Martínez Franzoni and Sánchez-Ancochea examine universal outputs primarily through health care policy (and secondarily through pensions) with measures of access, generosity, and equity for salaried workers, the self-employed, and the poor. Like the other authors under review, they argue that democracy is important in bringing these issues onto the political agenda. They also highlight the role of “progressive political leadership,” that is, government ideology, in promoting universalism. To make their case, they compare trajectories in their case studies, which, they argue, “stand out for having created active social policies at one point or another” (13).
In the context of restrictive policy legacies and truncated welfare states, policy expansion is a necessary but not sufficient condition to reach the poor and the outsiders; equally important in terms of actual outputs is, as many of the authors stress, policy design.
Garay highlights the “preferences of those engaged in the design process, and their institutional power.” She recognizes that party ideology may play a role in policy design, as can opponents, in the form of program stakeholders and subnational authorities. While neither of these opponents were able to veto expansion when outsider competition and mobilization were present, they could influence policy design, she argues. This said, she finds that neither party ideology nor stakeholder opposition overall “[altered] the policies significantly” and was not decisive in producing inclusive versus restrictive policy (73).
Martínez Franzoni and Sánchez-Ancochea examine, aside from democracy and “progressive political leadership,” the role of what they call policy architecture—which they define as the combination of instruments that define who has access to what benefits, and how—in promoting universal outputs. In order to “deliver universal outputs through a diverse set of instruments including social insurance and social assistance,” unification is “a key feature that must accompany any given policy instrument. Unification takes place when all beneficiaries receive the service or cash transfer in a similar fashion and the state plays a major role in defining benefits, acting as direct provider and effectively regulating the market” (19). Fragmentation of the policy architecture, defined as “the existence of diverse mechanisms of access, funding, entitlements, and providers, as well as the presence of a large outside market option” (19), on the other hand, is a threat to universalism. They argue that the “presence of state actors capable of promoting unified architectures through the adaptation of international ideas” (4–5) is important in influencing the policy architectures and, in turn, the potential for universal outputs (57).

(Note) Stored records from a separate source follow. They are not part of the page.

(** C5.  [_obs_request] returns only a frame with op 7 whose [d] carries a
    requestId equal to the one sent, and that frame is one of the incoming
    frames.  A response frame with another requestId is neither returned
    nor an error: taking it out of the incoming frames, anywhere after the
    greeting, leaves what is sent and how the call ends unchanged; and the
    greeting itself is dropped whatever it is. *)
Theorem only_the_matching_response_completes :
  (forall env rt rid w resp,
     result_of (_obs_request env rt rid w) = Ok resp ->
     matching rid resp = true /\
     exists s, obs env (w_obs w) = Accepted s /\ In (Parsed resp) (frames s)) /\
  (forall rt rid s hello pre f post,
     frames s = hello :: pre ++ f :: post ->
     mismatched rid f = true ->
     exchange rt rid s = exchange rt rid (with_frames s (hello :: pre ++ post))) /\
  (forall rt rid s hello hello' fs,
     frames s = hello :: fs ->
     exchange rt rid s = exchange rt rid (with_frames s (hello' :: fs))).
Proof.
  split; [|split].
  - intros env rt rid w resp. rewrite obs_request_result. unfold reply.
    destruct (obs env (w_obs w)) as [|s]; [discriminate|]. intros H.
    destruct (exchange_matching _ _ _ _ H). split; [assumption|]. exists s. auto.
  - intros. eapply exchange_drop; eassumption.
  - intros rt rid s hello hello' fs Hs. unfold exchange. rewrite Hs. reflexivity.
Qed.

Lemma matching_response_witness :
  (matching "start_s1" (Demo.response "start_s1" []) = true /\
   exists s, obs Demo.env (w_obs Demo.w0) = Accepted s /\
             In (Parsed (Demo.response "start_s1" [])) (frames s)) /\
  exchange "StartRecord" "start_s1" Demo.script_up
  = exchange "StartRecord" "start_s1"
      (with_frames Demo.script_up
         (Demo.greeting :: [Unparsable; Demo.identified]
            ++ [Parsed (Demo.response "start_s1" []);
                Parsed (Demo.response "stop_s1" [("outputPath", JStr "out/rec.mp4")])])).
Proof.
  split.
  - apply (proj1 only_the_matching_response_completes Demo.env "StartRecord" "start_s1" Demo.w0).
    reflexivity.
  - apply (proj1 (proj2 only_the_matching_response_completes) "StartRecord" "start_s1"
             Demo.script_up Demo.greeting [Unparsable; Demo.identified]
             (Parsed (Demo.response "other" []))).
    + reflexivity.
    + reflexivity.
Defined.
(** * FlamingoSwapBot: the two-channel paper-trading state machine

    A shallow embedding of [src/main.py] (class [FlamingoSwapBot]) and of
    [src/debug.py] (function [get_rate]).

    Numbers.  Every balance, rate and amount of the bot is a Python [float].
    The embedding is written once over an interface [Arith] of the
    operations the source applies to them, and is run at two instances:
    - [Binary64]: IEEE 754 binary64 with round-to-nearest-even, which is
      what CPython's [float] is; literals are rounded the way Python reads
      them;
    - [Exact]: the rationals, the "decimal" arithmetic of the design
      document, where conversions are exact.
    Python's [/] raises [ZeroDivisionError] on a zero divisor; [truediv]
    keeps that, at both instances.  What is said of the program is stated
    for every instance or at [Binary64]; a statement at [Exact] alone is a
    fact of the design document's arithmetic and is marked as such.

    Effects.  A method of the bot is a state transformer that either returns
    or raises, with the attributes as they are at that moment ([outcome]).
    Logging, printing and [time.sleep] have no effect on the attributes and
    are left out; the attributes the trade logic never reads ([initial_neo],
    [initial_gas], [api_url], [rpc_urls], [logger]) are left out too.  The
    loop of [run] never ends by itself: [run] below executes one iteration
    per element of a finite list of feed responses. *)

From Stdlib Require Import ZArith QArith Lqa Floats List Bool.
From stdpp Require Import base strings gmap.
Import ListNotations.

Set Warnings "-inexact-float".
Local Open Scope string_scope.
(** C2 (amended): in every state a polling operation reaches, (1) while the
    promise is pending a timer tick starts a new probe whether or not
    earlier probes are still outstanding, so probes are not serialized;
    (2) once the promise has resolved or rejected the timer is cleared, and
    whatever events follow, no further probe is started and the settlement
    does not change. *)
Theorem C2_no_probe_after_settlement (P : poller) (this : Uhale)
    (maxAttempts : budget) (evs : list (event (dval (p_ty P)))) (s : poll) :
  run P this (start P this maxAttempts) evs = Some s ->
  (promise s = None ->
   forall sid, session_guard this = inr sid ->
   exists s',
     step P this s Tick = Some s' /\
     attempts s' = S (attempts s) /\
     outstanding s' = (outstanding s ++ [(S (attempts s), p_request P this sid)])%list) /\
  (promise s <> None ->
   interval s = false /\
   forall evs' s',
     run P this s evs' = Some s' ->
     attempts s' = attempts s /\ sent s' = sent s /\ promise s' = promise s).
Proof.
  intros Hrun.
  assert (Htimer : timer_follows_promise s).
  { eapply run_timer; [exact Hrun | apply start_timer]. }
  split.
  - intros Hpending sid Hguard.
    apply Htimer in Hpending. simpl. rewrite Hpending.
    eexists. split; [reflexivity|]. unfold check. rewrite Hguard. auto.
  - intros Hsettled.
    assert (Hoff : interval s = false).
    { destruct (interval s) eqn:Hi; [|reflexivity].
      exfalso. apply Hsettled. now apply Htimer. }
    split; [exact Hoff|].
    intros evs' s' Hrun'.
    destruct (cleared_is_final P this evs' s s' Hoff Hrun')
      as [Ha [Hs [_ Hp]]].
    repeat split; auto.
    destruct (promise s) as [o|]; [|contradiction]. now apply Hp.
Qed.

Lemma C2_no_probe_after_settlement_witness :
  exists s,
    run loggedIn_poller signed_in (waitForLoggedIn signed_in None)
      [Answer 1 (session_code "2")] = Some s /\
    promise s = Some Resolved /\
    interval s = false /\
    step loggedIn_poller signed_in s Tick = None.
Proof.
  eexists. split; [reflexivity|]. split; [reflexivity|].
  match goal with
  | |- interval ?s = false /\ _ =>
      destruct (C2_no_probe_after_settlement loggedIn_poller signed_in (Finite 5)
                  [Answer 1 (session_code "2")] s eq_refl) as [_ Hsettled];
      destruct Hsettled as [Hoff _]; [discriminate|]
  end.
  split; [exact Hoff | reflexivity].
Defined.

(** ** Terminal states of the login poll (C7) *)

Lemma step_serial_is_step (P : poller) (this : Uhale) (s s' : poll)
    (ev : event (dval (p_ty P))) :
  step_serial P this s ev = Some s' -> step P this s ev = Some s'.
Proof.
  unfold step_serial.
  destruct ev; [destruct (outstanding s); [auto | discriminate] | auto].
Qed.

Lemma step_serial_one_pending (P : poller) (this : Uhale) (s s' : poll)
    (ev : event (dval (p_ty P))) :
  timer_follows_promise s -> one_pending_probe s ->
  step_serial P this s ev = Some s' -> one_pending_probe s'.
Proof.
  intros Htimer Hone Hstep. destruct ev as [|probe r].
  - unfold step_serial in Hstep.
    destruct (outstanding s) as [|entry rest] eqn:Hout; [|discriminate].
    simpl in Hstep. destruct (interval s) eqn:Hi; [|discriminate].
    injection Hstep as <-.
    assert (Hp : promise s = None) by now apply Htimer.
    unfold check. destruct (session_guard this) as [e|sid].
    + left. now rewrite resume_outstanding.
    + right. simpl. rewrite Hout. simpl.
      eexists _, _. split; [reflexivity | exact Hp].
  - apply step_serial_is_step in Hstep. simpl in Hstep.
    destruct (is_outstanding probe s) eqn:Hin; [|discriminate].
    injection Hstep as <-. left. rewrite resume_outstanding. simpl.
    destruct Hone as [Hout | [k [req [Hout _]]]].
    + unfold is_outstanding in Hin. rewrite Hout in Hin. discriminate.
    + unfold is_outstanding in Hin. rewrite Hout in Hin. rewrite Hout. simpl in *.
      destruct (Nat.eqb k probe); [reflexivity | discriminate].
Qed.

Lemma run_serial_one_pending (P : poller) (this : Uhale)
    (evs : list (event (dval (p_ty P)))) : forall s s',
  timer_follows_promise s -> one_pending_probe s ->
  run_serial P this s evs = Some s' -> one_pending_probe s'.
Proof.
  induction evs as [|ev rest IH]; simpl; intros s s' Htimer Hone Hrun.
  - now injection Hrun as <-.
  - destruct (step_serial P this s ev) as [s1|] eqn:Hstep; [|discriminate].
    apply (IH s1 s'); [| |exact Hrun].
    + eapply step_timer; [|exact Htimer]. apply step_serial_is_step. exact Hstep.
    + eapply step_serial_one_pending; eassumption.
Qed.

Lemma start_one_pending (P : poller) (this : Uhale) (maxAttempts : budget) :
  one_pending_probe (start P this maxAttempts).
Proof.
  unfold start, check. destruct (session_guard this) as [e|sid].
  - left. now rewrite resume_outstanding.
  - right. simpl. eauto.
Qed.

(** C7, as stated, fails: the tick after the first probe starts a second
    one; the second is answered 'loggedIn' and resolves the promise; the
    answer 'failed' to the first probe, observed afterwards, is the first
    observation of a terminal state and does not fail the operation. *)
Lemma C7_failed_answer_after_resolution :
  getSessionIdState_decode "3" = JS.VStr "failed" /\
  option_map promise
    (run loggedIn_poller signed_in (waitForLoggedIn signed_in None)
       [Tick; Answer 2 (session_code "2"); Answer 1 (session_code "3")])
  = Some (Some Resolved).
Proof. split; reflexivity. Qed.

(** C7 (amended): while the promise of [waitForLoggedIn] is pending, the
    answer to an outstanding probe that decodes to 'failed' or 'expired'
    rejects the promise with the error [Login failed] / [Login expired] and
    clears the timer, whatever the attempt count and the budget, and no
    probe is started afterwards; and in every run of [waitForLoggedIn]
    without overlapping probes the promise is pending whenever a probe is
    awaiting its answer. *)
Theorem C7_login_terminal_state (this : Uhale) :
  (forall (s : poll) (probe : nat) (r : option (response string))
          (data terminal : string),
     promise s = None ->
     is_outstanding probe s = true ->
     settle_call r = inr data ->
     terminal = "failed" \/ terminal = "expired" ->
     getSessionIdState_decode data = JS.VStr terminal ->
     exists s',
       step loggedIn_poller this s (Answer probe r) = Some s' /\
       promise s' = Some (Rejected (PollFailed terminal)) /\
       message (PollFailed terminal) = Some ("Login " ++ terminal) /\
       interval s' = false /\
       attempts s' = attempts s /\
       forall evs s'',
         run loggedIn_poller this s' evs = Some s'' ->
         attempts s'' = attempts s /\ sent s'' = sent s /\
         promise s'' = Some (Rejected (PollFailed terminal))) /\
  (forall (maxAttempts : option budget) evs (s : poll) (probe : nat),
     run_serial loggedIn_poller this (waitForLoggedIn this maxAttempts) evs
       = Some s ->
     is_outstanding probe s = true ->
     promise s = None).
Proof.
  split.
  - intros s probe r data terminal Hpending Hout Hdata Hterm Hdec.
    assert (Hstep : step loggedIn_poller this s (Answer probe r)
      = Some (settle (Rejected (PollFailed terminal))
          (clearInterval
             {| max_attempts := max_attempts s;
                attempts := attempts s; interval := interval s;
                promise := promise s;
                outstanding := forget probe (outstanding s); sent := sent s |}))).
    { simpl. rewrite Hout. unfold probe_result. simpl. rewrite Hdata.
      unfold resume. simpl. rewrite Hdec.
      destruct Hterm as [-> | ->]; reflexivity. }
    eexists. split; [exact Hstep|].
    simpl. rewrite Hpending.
    do 4 (split; [reflexivity|]).
    intros evs s'' Hrun.
    match type of Hrun with
    | run _ _ ?s1 evs = _ =>
        destruct (cleared_is_final loggedIn_poller this evs s1 s''
                    eq_refl Hrun) as [Ha [Hs [_ Hp]]]
    end.
    simpl in Ha, Hs. split; [exact Ha|]. split; [exact Hs|].
    apply Hp. simpl. rewrite ?Hpending. reflexivity.
  - intros maxAttempts evs s probe Hrun Hout.
    assert (Hone : one_pending_probe s).
    { eapply run_serial_one_pending; [| |exact Hrun].
      - unfold waitForLoggedIn. apply start_timer.
      - unfold waitForLoggedIn. apply start_one_pending. }
    destruct Hone as [Hempty | [k [req [_ Hp]]]]; [|exact Hp].
    unfold is_outstanding in Hout. rewrite Hempty in Hout. discriminate.
Qed.
(** * mongo-perf-lab: plan analysis, execution statistics and chunked parallel reads

    A shallow embedding of the read-strategy benchmark of [mongo-perf-lab/app]:
    - [analyzer.go]: [PrintExplainResults], [PrintMetrics], [ExecutionStats],
      [QueryMetrics];
    - [read_bad.go], [read_v1.go], [read_v2.go], [read_v3.go], [read_v5.go]:
      the single-threaded read loops and the statistics parsing they share;
    - [read_v4.go]: the parallel chunked aggregation (worker goroutines, the
      wait group and the atomic counter);
    - [ExplainQuery], the stage checks of [read_v3] and [read_v5], the index
      listing of [create_index.go], the record generator and the summing
      loops of the CPU benchmarks.

    Go's [int64] and [uint64] are integers of [Z] with the wrap-around written
    out; [float64] is the kernel's binary64; [map[string]interface{}] is a
    [gmap string value] over a universe of dynamically typed values. *)

From Stdlib Require Import ZArith Lia Uint63 PrimFloat.
From stdpp Require Import gmap strings list.

Local Open Scope Z_scope.

(** ** Machine integers *)

Module Int64.

Definition modulus : Z := 2 ^ 64.
Definition min_signed : Z := - 2 ^ 63.
Definition max_signed : Z := 2 ^ 63 - 1.

Definition in_range (z : Z) : Prop := min_signed <= z <= max_signed.
Definition in_urange (z : Z) : Prop := 0 <= z < modulus.

(** The value of an [int64] expression whose exact result is [z]. *)
Definition wrap (z : Z) : Z := (z + 2 ^ 63) mod modulus - 2 ^ 63.

(** The value of a [uint64] expression whose exact result is [z]. *)
Definition uwrap (z : Z) : Z := z mod modulus.

Definition add (a b : Z) : Z := wrap (a + b).
Definition mul (a b : Z) : Z := wrap (a * b).
(** Go's [/] on integers truncates toward zero. *)
Definition quot (a b : Z) : Z := wrap (Z.quot a b).
(** [a - b] on [uint64]. *)
Definition usub (a b : Z) : Z := uwrap (a - b).
(** The conversion [int64(u)] of a [uint64]: the same 64 bits, read signed. *)
Definition of_uint64 (u : Z) : Z := wrap u.

(** The conversion [float64(n)] of an [int64], rounding to nearest even. *)
Definition to_float64 (n : Z) : float :=
  if n <? 0 then
    if n =? min_signed
    then (- (PrimFloat.of_uint63 (Uint63.of_Z (2 ^ 62)) * 2))%float
    else (- PrimFloat.of_uint63 (Uint63.of_Z (- n)))%float
  else PrimFloat.of_uint63 (Uint63.of_Z n).

End Int64.
(** Splits on the next answer of the world that the goal inspects. *)
Ltac world_case :=
match goal with
| |- context [match ?x with _ => _ end] =>
    lazymatch x with
    | context [match _ with _ => _ end] => fail
    | _ => destruct x eqn:?; simpl
    end
| |- context [if ?x then _ else _] =>
    lazymatch x with
    | context [if _ then _ else _] => fail
    | _ => destruct x eqn:?; simpl
    end
end.

(** Runs [upload_file_to_cos] symbolically, one goal per path. *)
Ltac upload_paths :=
unfold Uploader.upload_file_to_cos, Uploader.SMALL_FILE_THRESHOLD;
unfold_prog; simpl; repeat world_case.

(** Brings a trace built from appends, conses and maps to one shape. *)
Ltac norm_trace :=
  repeat (progress cbn [app List.map trace handles]
          || rewrite map_app || rewrite map_map || rewrite <- app_assoc).

(** ** Facts about Python strings *)

Section StringFacts.

Import PyStr.

Lemma lstrip_all_space (s : string) :
  all_space s = true -> lstrip s = EmptyString.
Proof.
  induction s as [|c s IH]; simpl; [reflexivity|].
  destruct (isspace c); simpl; [exact IH | discriminate].
Qed.

Lemma lstrip_not_all_space (s : string) :
  all_space s = false ->
  exists c r, lstrip s = String c r /\ isspace c = false.
Proof.
  induction s as [|c s IH]; simpl; [discriminate|].
  destruct (isspace c) eqn:Hc; simpl.
  - exact IH.
  - intros _. exists c, s. split; [reflexivity | exact Hc].
Qed.

Lemma rstrip_keeps_head (c : ascii) (r : string) :
  isspace c = false -> truthy (rstrip (String c r)) = true.
Proof.
  intros Hc. simpl. destruct (rstrip r); [rewrite Hc|]; reflexivity.
Qed.

(** [key.strip()] is false exactly on the empty string and on strings
    made of whitespace only. *)
Lemma strip_truthy (s : string) :
  truthy (strip s) = negb (all_space s).
Proof.
  unfold strip. destruct (all_space s) eqn:Hs.
  - rewrite (lstrip_all_space s Hs). reflexivity.
  - destruct (lstrip_not_all_space s Hs) as (c & r & -> & Hc).
    apply rstrip_keeps_head, Hc.
Qed.
(** * An AVL-tree ordered set ([set.h]): shallow embedding and verification

    The C++ class [Set<ValueType>] stores its elements in heap-allocated
    [TreeNode]s linked by [left], [right] and [parent] pointers.  The
    embedding keeps that heap: nodes live in a finite map from addresses to
    node records, pointers are optional addresses ([None] is [nullptr]), and
    every function of the class is a computation in a state monad over the
    heap whose outcome records a dereference of an absent node ([Fault]), a
    failed allocation ([BadAlloc]) and exhaustion of the recursion budget
    ([OutOfFuel]) separately.

    A parameter of type [TreeNode*&] is embedded as a pointer passed in and a
    pointer returned: the caller stores the returned pointer in the slot it
    passed.  In [set.h] the callee never reads that slot through another
    path while it runs, and a slot is written last thing before the callee
    returns to code that reads it. *)

From Stdlib Require Import ZArith Lia.
From stdpp Require Import base option list sorting gmap.

Local Open Scope Z_scope.

(* [set_solver] clears hypotheses that earlier steps may have consumed. *)
#[local] Set Warnings "-clear-no-such-hyp".

(** ** Machine integers *)

(** [size_t] is 64 bits wide: arithmetic on it wraps modulo [2^64]. *)
Definition to_size_t (z : Z) : Z := z mod 2 ^ 64.

(** Conversion of a [size_t] value to the 32-bit [int] returned by
    [getBalance]: reduction modulo [2^32], read as two's complement. *)
Definition to_int (z : Z) : Z :=
  let m := z mod 2 ^ 32 in
  if m <? 2 ^ 31 then m else m - 2 ^ 32.

(** ** Parameters *)

(** The element type: [ValueType] with its [operator<], a strict weak
    ordering as the standard containers require. *)
Class Ordered (K : Type) := {
  less : K → K → bool;
  less_irrefl : ∀ a, less a a = false;
  less_trans : ∀ a b c, less a b = true → less b c = true → less a c = true;
  less_incomp_trans : ∀ a b c,
    less a b = false → less b a = false →
    less b c = false → less c b = false →
    less a c = false ∧ less c a = false
}.

(** The machine: [new] throws [std::bad_alloc] once [max_nodes] nodes are
    live.  Every node occupies at least one byte of a 64-bit address space,
    so fewer than [2^64] nodes can be live together. *)
Class Machine := {
  max_nodes : nat;
  max_nodes_fits : Z.of_nat max_nodes < 2 ^ 64
}.

(** Integers under [<] are one such element type. *)
#[export] Instance Z_Ordered : Ordered Z.
Proof.
  refine {| less := Z.ltb |}.
  - intros a. apply Z.ltb_irrefl.
  - intros a b c Hab Hbc. apply Z.ltb_lt in Hab, Hbc. apply Z.ltb_lt. lia.
  - intros a b c H1 H2 H3 H4.
    apply Z.ltb_ge in H1, H2, H3, H4. split; apply Z.ltb_ge; lia.
Defined.

(** A machine with room for sixteen nodes. *)
Definition small_machine : Machine.
Proof. refine {| max_nodes := 16 |}. reflexivity. Defined.

(** ** The heap *)

Definition loc := positive.
Definition ptr := option loc.

Record TreeNode (K : Type) := mkTreeNode {
  nkey : K;
  nheight : Z;
  ncnt : Z;
  nleft : ptr;
  nright : ptr;
  nparent : ptr
}.
Arguments mkTreeNode {K}.
Arguments nkey {K}.
Arguments nheight {K}.
Arguments ncnt {K}.
Arguments nleft {K}.
Arguments nright {K}.
Arguments nparent {K}.

Abbreviation heap K := (gmap loc (TreeNode K)).

(** ** The monad *)

Inductive outcome (S A : Type) : Type :=
| Ok (a : A) (s : S)
| Fault
| BadAlloc
| OutOfFuel.
Arguments Ok {S A}.
Arguments Fault {S A}.
Arguments BadAlloc {S A}.
Arguments OutOfFuel {S A}.

Definition M (S A : Type) : Type := S → outcome S A.

Definition ret {S A} (a : A) : M S A := λ s, Ok a s.

Definition bind {S A B} (m : M S A) (f : A → M S B) : M S B :=
  λ s, match m s with
       | Ok a s' => f a s'
       | Fault => Fault
       | BadAlloc => BadAlloc
       | OutOfFuel => OutOfFuel
       end.

Definition out_of_fuel {S A} : M S A := λ _, OutOfFuel.

(** A computation that leaves the state as it found it. *)
Definition read_only {S A} (m : M S A) : Prop :=
  ∀ s v s', m s = Ok v s' → s' = s.

(** [o] is what a run with less fuel gives when more fuel gives [o']. *)
Definition fuel_le {S A} (o o' : outcome S A) : Prop :=
  o = OutOfFuel ∨ o = o'.

Notation "'do' x <- m ; k" := (bind m (λ x, k))
  (at level 10, x name, m at level 100, k at level 200,
   format "'[v' 'do'  x  <-  m ; '/' k ']'").
Notation "'do' '_' <- m ; k" := (bind m (λ _, k))
  (at level 10, m at level 100, k at level 200,
   format "'[v' 'do'  '_'  <-  m ; '/' k ']'").

Section AVL.
Context {K : Type} `{Ordered K} `{Machine}.

(** *** Primitive heap accesses *)

(** [*t]: reading through a null or dangling pointer is undefined. *)
Definition load (t : ptr) : M (heap K) (TreeNode K) :=
  λ h, match t with
       | None => Fault
       | Some a => match h !! a with Some n => Ok n h | None => Fault end
       end.

(** [*t = n] *)
Definition store (t : ptr) (n : TreeNode K) : M (heap K) unit :=
  λ h, match t with
       | None => Fault
       | Some a => match h !! a with
                   | Some _ => Ok tt (<[a := n]> h)
                   | None => Fault
                   end
       end.

(** [new TreeNode(...)]: a fresh address, or [std::bad_alloc]. *)
Definition new_node (n : TreeNode K) : M (heap K) ptr :=
  λ h, if decide (size h < max_nodes)%nat
       then let a := fresh (dom h) in Ok (Some a) (<[a := n]> h)
       else BadAlloc.

(** [delete t] *)
Definition delete_node (t : ptr) : M (heap K) unit :=
  λ h, match t with
       | None => Ok tt h
       | Some a => match h !! a with
                   | Some _ => Ok tt (delete a h)
                   | None => Fault
                   end
       end.

Definition get_key (t : ptr) : M (heap K) K := do n <- load t; ret (nkey n).
Definition get_left (t : ptr) : M (heap K) ptr := do n <- load t; ret (nleft n).
Definition get_right (t : ptr) : M (heap K) ptr := do n <- load t; ret (nright n).
Definition get_parent (t : ptr) : M (heap K) ptr := do n <- load t; ret (nparent n).

Definition set_height (t : ptr) (v : Z) : M (heap K) unit :=
  do n <- load t;
  store t (mkTreeNode (nkey n) v (ncnt n) (nleft n) (nright n) (nparent n)).
Definition set_cnt (t : ptr) (v : Z) : M (heap K) unit :=
  do n <- load t;
  store t (mkTreeNode (nkey n) (nheight n) v (nleft n) (nright n) (nparent n)).
Definition set_left (t : ptr) (v : ptr) : M (heap K) unit :=
  do n <- load t;
  store t (mkTreeNode (nkey n) (nheight n) (ncnt n) v (nright n) (nparent n)).
Definition set_right (t : ptr) (v : ptr) : M (heap K) unit :=
  do n <- load t;
  store t (mkTreeNode (nkey n) (nheight n) (ncnt n) (nleft n) v (nparent n)).
Definition set_parent (t : ptr) (v : ptr) : M (heap K) unit :=
  do n <- load t;
  store t (mkTreeNode (nkey n) (nheight n) (ncnt n) (nleft n) (nright n) v).

(** *** Helper functions of [Set] *)

Definition height (t : ptr) : M (heap K) Z :=
  match t with
  | None => ret 0
  | Some _ => do n <- load t; ret (nheight n)
  end.

Definition cnt (t : ptr) : M (heap K) Z :=
  match t with
  | None => ret 0
  | Some _ => do n <- load t; ret (ncnt n)
  end.

Definition getBalance (t : ptr) : M (heap K) Z :=
  do tr <- get_right t;
  do hr <- height tr;
  do tl <- get_left t;
  do hl <- height tl;
  ret (to_int (to_size_t (hr - hl))).

Definition update (t : ptr) : M (heap K) unit :=
  match t with
  | None => ret tt
  | Some _ =>
      do tl <- get_left t;
      do hl <- height tl;
      do tr <- get_right t;
      do hr <- height tr;
      do _ <- set_height t (to_size_t (Z.max hl hr + 1));
      do tl <- get_left t;
      do cl <- cnt tl;
      do tr <- get_right t;
      do cr <- cnt tr;
      do _ <- set_cnt t (to_size_t (to_size_t (cl + 1) + cr));
      do _ <- set_parent t None;
      do tl <- get_left t;
      do _ <- match tl with Some _ => set_parent tl t | None => ret tt end;
      do tr <- get_right t;
      match tr with Some _ => set_parent tr t | None => ret tt end
  end.

Definition isKeyEqual (a b : K) : bool := negb (less a b) && negb (less b a).

(** *** Balance *)

Definition rotateRight (u : ptr) : M (heap K) ptr :=
  do v <- get_left u;
  do vr <- get_right v;
  do _ <- set_left u vr;
  do _ <- set_right v u;
  do _ <- update u;
  do _ <- update v;
  ret v.

Definition rotateLeft (v : ptr) : M (heap K) ptr :=
  do u <- get_right v;
  do ul <- get_left u;
  do _ <- set_right v ul;
  do _ <- set_left u v;
  do _ <- update v;
  do _ <- update u;
  ret u.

Alejandro Bonvecchi, Julia Johannsen, and Carlos Scartascini title their book “Who Decides Social Policy?” They provide an overview of political economic and social networks analysis of social policy, and (with others) conduct meticulous case studies of specific antipoverty policies in Bolivia and Peru. They find that officials in Bolivia are more linked to social actors and more often take their views into account than in Peru.
Both Díaz-Cayeros and colleagues and De La O construct formal models to explain the individual-level incentives that drive better, or worse, policy among policymakers, arguing that electoral competition drives the latter. Díaz-Cayeros and his coauthors examine social policies in Mexico, including both antipoverty cash transfers as well as public goods provision such as water, sanitation, and electricity. They develop a formal model of vote buying to predict when governments target core supporters with clientelistic policies and when they deliver “pork” to a constituency. In either case, political rather than technocratic or “pro-poor” criteria dominate. Through analysis of subnational variation in Mexico over time, they show how the macropolitical shifts in Mexico in the 1990s (including the Zapatista rebellion and threat of social unrest, voter rebellion against corruption, the PRI losing Congress, and the threat of the PRI losing the presidency) changed the political context and electoral calculations of the governing parties, forcing them to deliver better public policies. Electoral competition was the key component: “the share of public goods over particularistic transfers in a given geographic area will increase as a party’s core base proves insufficient to guarantee victory” (12). These shifts had a direct impact on people’s lives: “municipalities that experienced partisan turnover in power are better at preserving infants’ lives and providing basic services than one party rule municipalities” (19).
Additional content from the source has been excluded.